• Aim of the exercise
Looking at the data below, state how many lines contain "gmap". No other words are wanted.
---
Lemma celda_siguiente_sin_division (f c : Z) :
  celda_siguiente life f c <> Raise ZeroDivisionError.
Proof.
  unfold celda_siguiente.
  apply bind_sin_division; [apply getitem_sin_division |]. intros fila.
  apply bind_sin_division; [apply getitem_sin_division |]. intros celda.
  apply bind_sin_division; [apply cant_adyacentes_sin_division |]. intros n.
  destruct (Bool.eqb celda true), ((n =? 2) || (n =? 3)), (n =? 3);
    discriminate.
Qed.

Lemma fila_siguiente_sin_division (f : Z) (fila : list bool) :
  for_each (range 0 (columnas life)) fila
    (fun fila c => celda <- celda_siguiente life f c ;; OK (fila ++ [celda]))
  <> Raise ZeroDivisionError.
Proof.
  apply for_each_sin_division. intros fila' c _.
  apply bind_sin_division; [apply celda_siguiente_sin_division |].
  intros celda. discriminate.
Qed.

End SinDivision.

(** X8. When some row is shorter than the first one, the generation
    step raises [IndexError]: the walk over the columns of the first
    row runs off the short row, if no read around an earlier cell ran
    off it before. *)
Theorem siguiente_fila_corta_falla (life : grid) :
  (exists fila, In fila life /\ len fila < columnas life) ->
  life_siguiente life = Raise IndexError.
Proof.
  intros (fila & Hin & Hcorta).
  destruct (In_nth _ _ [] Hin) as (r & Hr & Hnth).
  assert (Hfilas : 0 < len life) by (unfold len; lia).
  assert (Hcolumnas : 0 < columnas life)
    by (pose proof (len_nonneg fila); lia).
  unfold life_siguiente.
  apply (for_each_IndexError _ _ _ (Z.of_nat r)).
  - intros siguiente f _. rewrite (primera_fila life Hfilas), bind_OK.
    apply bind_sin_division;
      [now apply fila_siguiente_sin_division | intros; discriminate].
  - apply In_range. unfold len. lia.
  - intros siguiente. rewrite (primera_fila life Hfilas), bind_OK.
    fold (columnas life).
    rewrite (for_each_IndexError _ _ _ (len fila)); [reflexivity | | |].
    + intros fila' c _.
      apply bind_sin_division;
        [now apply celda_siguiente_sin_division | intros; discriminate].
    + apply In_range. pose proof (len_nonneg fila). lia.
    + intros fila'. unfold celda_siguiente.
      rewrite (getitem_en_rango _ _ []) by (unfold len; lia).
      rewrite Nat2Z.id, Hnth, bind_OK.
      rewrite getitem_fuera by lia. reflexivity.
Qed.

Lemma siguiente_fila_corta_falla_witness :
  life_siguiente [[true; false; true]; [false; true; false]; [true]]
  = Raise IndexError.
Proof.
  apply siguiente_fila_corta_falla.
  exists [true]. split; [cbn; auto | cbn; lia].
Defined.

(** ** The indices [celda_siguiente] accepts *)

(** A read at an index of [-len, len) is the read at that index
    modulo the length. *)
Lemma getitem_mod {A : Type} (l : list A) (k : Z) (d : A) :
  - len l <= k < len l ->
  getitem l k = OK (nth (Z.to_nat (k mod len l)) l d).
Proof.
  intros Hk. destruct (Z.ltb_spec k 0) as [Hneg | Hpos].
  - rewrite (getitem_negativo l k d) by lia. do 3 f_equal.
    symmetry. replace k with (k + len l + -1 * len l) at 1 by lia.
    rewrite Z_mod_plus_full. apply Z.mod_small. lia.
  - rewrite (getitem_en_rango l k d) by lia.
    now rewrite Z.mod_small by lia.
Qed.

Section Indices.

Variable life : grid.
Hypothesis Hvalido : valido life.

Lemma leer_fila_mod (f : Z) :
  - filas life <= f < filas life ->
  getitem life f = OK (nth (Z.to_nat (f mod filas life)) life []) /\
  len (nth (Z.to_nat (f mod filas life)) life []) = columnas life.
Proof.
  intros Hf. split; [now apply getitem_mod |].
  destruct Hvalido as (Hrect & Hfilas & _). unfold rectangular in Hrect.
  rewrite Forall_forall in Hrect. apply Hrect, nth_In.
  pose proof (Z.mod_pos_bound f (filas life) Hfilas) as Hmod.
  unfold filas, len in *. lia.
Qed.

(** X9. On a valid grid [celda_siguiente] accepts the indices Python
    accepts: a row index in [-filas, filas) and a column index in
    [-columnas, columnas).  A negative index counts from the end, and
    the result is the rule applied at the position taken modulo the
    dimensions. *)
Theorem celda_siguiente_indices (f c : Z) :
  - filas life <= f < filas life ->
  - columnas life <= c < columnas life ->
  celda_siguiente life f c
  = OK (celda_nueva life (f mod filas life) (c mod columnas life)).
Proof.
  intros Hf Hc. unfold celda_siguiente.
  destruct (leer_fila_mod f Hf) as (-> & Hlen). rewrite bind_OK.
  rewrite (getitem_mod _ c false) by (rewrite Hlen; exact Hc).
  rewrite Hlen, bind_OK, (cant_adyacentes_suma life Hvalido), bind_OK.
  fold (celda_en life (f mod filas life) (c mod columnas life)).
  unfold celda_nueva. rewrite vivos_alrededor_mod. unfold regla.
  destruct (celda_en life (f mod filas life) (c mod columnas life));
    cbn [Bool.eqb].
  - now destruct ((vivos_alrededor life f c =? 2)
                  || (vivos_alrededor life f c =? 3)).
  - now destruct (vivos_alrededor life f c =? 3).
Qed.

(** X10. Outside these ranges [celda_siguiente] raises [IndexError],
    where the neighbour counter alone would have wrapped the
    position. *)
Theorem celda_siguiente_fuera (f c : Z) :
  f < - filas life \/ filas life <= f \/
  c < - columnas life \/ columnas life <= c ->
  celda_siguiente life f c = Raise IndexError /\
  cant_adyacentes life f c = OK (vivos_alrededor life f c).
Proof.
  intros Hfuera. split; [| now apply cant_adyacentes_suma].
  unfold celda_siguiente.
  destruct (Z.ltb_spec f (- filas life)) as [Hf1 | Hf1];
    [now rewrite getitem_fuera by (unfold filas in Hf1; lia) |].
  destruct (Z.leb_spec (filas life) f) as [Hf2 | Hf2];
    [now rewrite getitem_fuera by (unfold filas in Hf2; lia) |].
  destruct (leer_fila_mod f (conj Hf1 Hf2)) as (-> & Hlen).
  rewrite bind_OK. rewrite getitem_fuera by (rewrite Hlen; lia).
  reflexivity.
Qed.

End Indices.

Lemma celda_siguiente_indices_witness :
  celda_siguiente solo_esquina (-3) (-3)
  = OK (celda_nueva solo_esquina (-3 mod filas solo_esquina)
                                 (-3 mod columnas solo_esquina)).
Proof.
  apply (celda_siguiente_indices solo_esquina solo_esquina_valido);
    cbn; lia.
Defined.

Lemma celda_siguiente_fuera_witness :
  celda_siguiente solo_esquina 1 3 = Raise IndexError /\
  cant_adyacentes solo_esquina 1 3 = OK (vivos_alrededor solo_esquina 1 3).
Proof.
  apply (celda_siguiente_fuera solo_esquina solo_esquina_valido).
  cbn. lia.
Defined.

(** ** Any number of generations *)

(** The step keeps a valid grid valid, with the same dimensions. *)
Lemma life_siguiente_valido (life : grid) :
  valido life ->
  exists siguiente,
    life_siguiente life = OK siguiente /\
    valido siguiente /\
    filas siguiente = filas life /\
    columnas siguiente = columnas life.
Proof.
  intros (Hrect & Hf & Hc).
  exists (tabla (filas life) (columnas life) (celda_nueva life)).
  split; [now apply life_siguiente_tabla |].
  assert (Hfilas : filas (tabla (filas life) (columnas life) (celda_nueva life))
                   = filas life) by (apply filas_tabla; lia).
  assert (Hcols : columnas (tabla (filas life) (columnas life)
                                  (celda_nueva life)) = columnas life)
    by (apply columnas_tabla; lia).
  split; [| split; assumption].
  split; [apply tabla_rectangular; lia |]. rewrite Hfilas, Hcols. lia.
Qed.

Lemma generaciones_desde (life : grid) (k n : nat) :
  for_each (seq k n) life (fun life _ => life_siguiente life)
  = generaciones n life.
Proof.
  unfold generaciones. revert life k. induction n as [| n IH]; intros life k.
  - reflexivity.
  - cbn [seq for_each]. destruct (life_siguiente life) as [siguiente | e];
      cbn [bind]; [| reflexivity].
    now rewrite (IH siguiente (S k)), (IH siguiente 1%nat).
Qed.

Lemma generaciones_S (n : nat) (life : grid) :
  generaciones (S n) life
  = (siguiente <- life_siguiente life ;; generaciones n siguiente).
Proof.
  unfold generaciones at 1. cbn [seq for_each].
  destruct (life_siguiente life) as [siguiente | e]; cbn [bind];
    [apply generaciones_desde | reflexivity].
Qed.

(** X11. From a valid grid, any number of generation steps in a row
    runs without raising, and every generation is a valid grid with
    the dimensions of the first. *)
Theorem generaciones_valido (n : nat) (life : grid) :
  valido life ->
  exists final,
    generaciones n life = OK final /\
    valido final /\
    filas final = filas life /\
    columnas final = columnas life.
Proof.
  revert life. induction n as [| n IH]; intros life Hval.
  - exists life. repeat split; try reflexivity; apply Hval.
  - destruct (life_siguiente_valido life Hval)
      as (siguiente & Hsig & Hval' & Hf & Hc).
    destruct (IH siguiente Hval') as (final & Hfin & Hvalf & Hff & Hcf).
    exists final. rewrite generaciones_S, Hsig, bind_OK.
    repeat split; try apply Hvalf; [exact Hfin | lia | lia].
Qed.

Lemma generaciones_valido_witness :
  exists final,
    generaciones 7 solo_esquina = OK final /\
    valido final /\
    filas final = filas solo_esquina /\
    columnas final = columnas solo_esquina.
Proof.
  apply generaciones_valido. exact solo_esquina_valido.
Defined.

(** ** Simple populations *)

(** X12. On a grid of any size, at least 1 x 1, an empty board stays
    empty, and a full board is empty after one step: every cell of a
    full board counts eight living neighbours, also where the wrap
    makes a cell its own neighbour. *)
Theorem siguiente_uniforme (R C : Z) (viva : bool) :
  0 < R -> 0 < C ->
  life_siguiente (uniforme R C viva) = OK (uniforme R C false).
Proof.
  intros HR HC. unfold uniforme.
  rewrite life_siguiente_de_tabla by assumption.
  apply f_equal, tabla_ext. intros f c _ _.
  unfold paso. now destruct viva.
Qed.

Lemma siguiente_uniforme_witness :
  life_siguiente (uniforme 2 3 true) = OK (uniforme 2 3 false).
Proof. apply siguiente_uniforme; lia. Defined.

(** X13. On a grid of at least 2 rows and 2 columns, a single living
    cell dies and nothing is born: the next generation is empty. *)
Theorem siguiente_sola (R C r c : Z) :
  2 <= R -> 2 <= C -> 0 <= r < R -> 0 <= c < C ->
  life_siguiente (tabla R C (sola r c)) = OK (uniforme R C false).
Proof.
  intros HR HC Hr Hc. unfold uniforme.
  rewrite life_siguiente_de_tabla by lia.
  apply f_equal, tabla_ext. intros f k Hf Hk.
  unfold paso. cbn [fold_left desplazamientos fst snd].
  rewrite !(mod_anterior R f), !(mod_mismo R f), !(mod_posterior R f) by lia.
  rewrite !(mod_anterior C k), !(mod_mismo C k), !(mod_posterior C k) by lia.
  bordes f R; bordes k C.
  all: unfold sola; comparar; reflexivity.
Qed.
---
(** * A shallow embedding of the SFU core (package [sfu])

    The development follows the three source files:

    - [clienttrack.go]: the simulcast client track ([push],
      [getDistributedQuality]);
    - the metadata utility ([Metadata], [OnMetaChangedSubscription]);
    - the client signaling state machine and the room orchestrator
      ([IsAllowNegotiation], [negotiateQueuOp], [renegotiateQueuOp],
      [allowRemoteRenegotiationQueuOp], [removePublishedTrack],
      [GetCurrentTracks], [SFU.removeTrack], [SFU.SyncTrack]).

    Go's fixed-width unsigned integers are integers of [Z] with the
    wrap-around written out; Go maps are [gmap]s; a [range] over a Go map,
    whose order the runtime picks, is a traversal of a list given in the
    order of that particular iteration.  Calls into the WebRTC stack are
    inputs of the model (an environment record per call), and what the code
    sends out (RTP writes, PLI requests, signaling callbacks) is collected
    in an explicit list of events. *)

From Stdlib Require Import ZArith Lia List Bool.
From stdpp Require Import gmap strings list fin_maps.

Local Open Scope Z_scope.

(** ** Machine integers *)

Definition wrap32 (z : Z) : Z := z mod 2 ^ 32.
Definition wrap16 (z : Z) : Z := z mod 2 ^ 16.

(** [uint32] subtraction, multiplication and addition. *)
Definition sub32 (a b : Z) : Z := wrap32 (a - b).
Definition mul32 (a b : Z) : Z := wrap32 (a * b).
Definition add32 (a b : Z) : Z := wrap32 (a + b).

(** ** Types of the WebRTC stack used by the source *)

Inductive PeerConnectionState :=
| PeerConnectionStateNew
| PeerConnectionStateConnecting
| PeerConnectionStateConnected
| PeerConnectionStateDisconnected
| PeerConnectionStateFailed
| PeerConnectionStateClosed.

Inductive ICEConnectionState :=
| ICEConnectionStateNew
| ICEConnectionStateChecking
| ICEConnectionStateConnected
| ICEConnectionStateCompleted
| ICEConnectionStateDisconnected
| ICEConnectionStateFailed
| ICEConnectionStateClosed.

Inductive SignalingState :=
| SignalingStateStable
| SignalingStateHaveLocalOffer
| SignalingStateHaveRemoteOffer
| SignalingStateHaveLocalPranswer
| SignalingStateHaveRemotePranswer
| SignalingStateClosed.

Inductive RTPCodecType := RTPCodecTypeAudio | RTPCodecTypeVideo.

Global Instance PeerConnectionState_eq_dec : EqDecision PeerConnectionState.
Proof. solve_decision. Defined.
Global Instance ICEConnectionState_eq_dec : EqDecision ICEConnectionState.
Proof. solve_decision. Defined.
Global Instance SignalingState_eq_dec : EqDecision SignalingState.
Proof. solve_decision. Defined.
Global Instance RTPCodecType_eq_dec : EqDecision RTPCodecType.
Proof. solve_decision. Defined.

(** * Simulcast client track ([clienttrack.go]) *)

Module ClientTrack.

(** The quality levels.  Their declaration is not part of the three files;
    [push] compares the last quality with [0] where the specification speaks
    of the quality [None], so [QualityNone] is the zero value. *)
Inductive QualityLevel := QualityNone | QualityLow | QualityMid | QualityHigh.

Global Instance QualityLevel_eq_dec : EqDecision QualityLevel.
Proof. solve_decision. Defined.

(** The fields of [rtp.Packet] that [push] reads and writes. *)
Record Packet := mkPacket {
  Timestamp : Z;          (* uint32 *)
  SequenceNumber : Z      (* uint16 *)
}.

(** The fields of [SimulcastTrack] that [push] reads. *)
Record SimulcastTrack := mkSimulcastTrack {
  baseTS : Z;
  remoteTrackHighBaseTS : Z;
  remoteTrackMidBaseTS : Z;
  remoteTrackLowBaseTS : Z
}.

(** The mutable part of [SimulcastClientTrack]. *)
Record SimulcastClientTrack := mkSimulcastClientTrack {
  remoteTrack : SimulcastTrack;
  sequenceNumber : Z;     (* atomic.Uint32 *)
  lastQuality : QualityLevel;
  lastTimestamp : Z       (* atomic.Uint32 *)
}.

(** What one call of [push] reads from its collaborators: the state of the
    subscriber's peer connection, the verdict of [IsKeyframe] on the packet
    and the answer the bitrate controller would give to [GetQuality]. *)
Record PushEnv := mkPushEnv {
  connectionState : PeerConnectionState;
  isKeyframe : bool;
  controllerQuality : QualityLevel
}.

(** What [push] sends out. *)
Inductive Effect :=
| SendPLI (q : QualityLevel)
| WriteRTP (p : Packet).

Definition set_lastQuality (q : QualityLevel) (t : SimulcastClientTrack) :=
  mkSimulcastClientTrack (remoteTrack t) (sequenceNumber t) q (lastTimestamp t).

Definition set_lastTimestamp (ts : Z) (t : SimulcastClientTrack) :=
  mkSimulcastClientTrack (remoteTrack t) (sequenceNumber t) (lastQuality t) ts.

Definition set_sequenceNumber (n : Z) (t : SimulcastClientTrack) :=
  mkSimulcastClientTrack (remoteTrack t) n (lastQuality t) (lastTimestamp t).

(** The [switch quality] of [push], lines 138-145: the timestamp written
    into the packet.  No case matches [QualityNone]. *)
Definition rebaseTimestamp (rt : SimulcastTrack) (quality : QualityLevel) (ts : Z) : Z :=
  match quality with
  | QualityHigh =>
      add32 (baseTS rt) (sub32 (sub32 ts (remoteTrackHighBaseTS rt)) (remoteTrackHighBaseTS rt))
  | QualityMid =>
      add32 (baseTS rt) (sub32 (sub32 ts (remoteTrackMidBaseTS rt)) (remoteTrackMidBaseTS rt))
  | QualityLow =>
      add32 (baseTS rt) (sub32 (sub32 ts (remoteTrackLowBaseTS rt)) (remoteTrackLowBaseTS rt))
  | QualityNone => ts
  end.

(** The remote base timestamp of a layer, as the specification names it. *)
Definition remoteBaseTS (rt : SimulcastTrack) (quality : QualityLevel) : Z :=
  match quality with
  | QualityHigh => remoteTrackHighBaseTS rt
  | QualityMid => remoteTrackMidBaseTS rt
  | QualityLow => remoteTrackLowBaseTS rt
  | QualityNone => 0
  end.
---
• Exercise response
2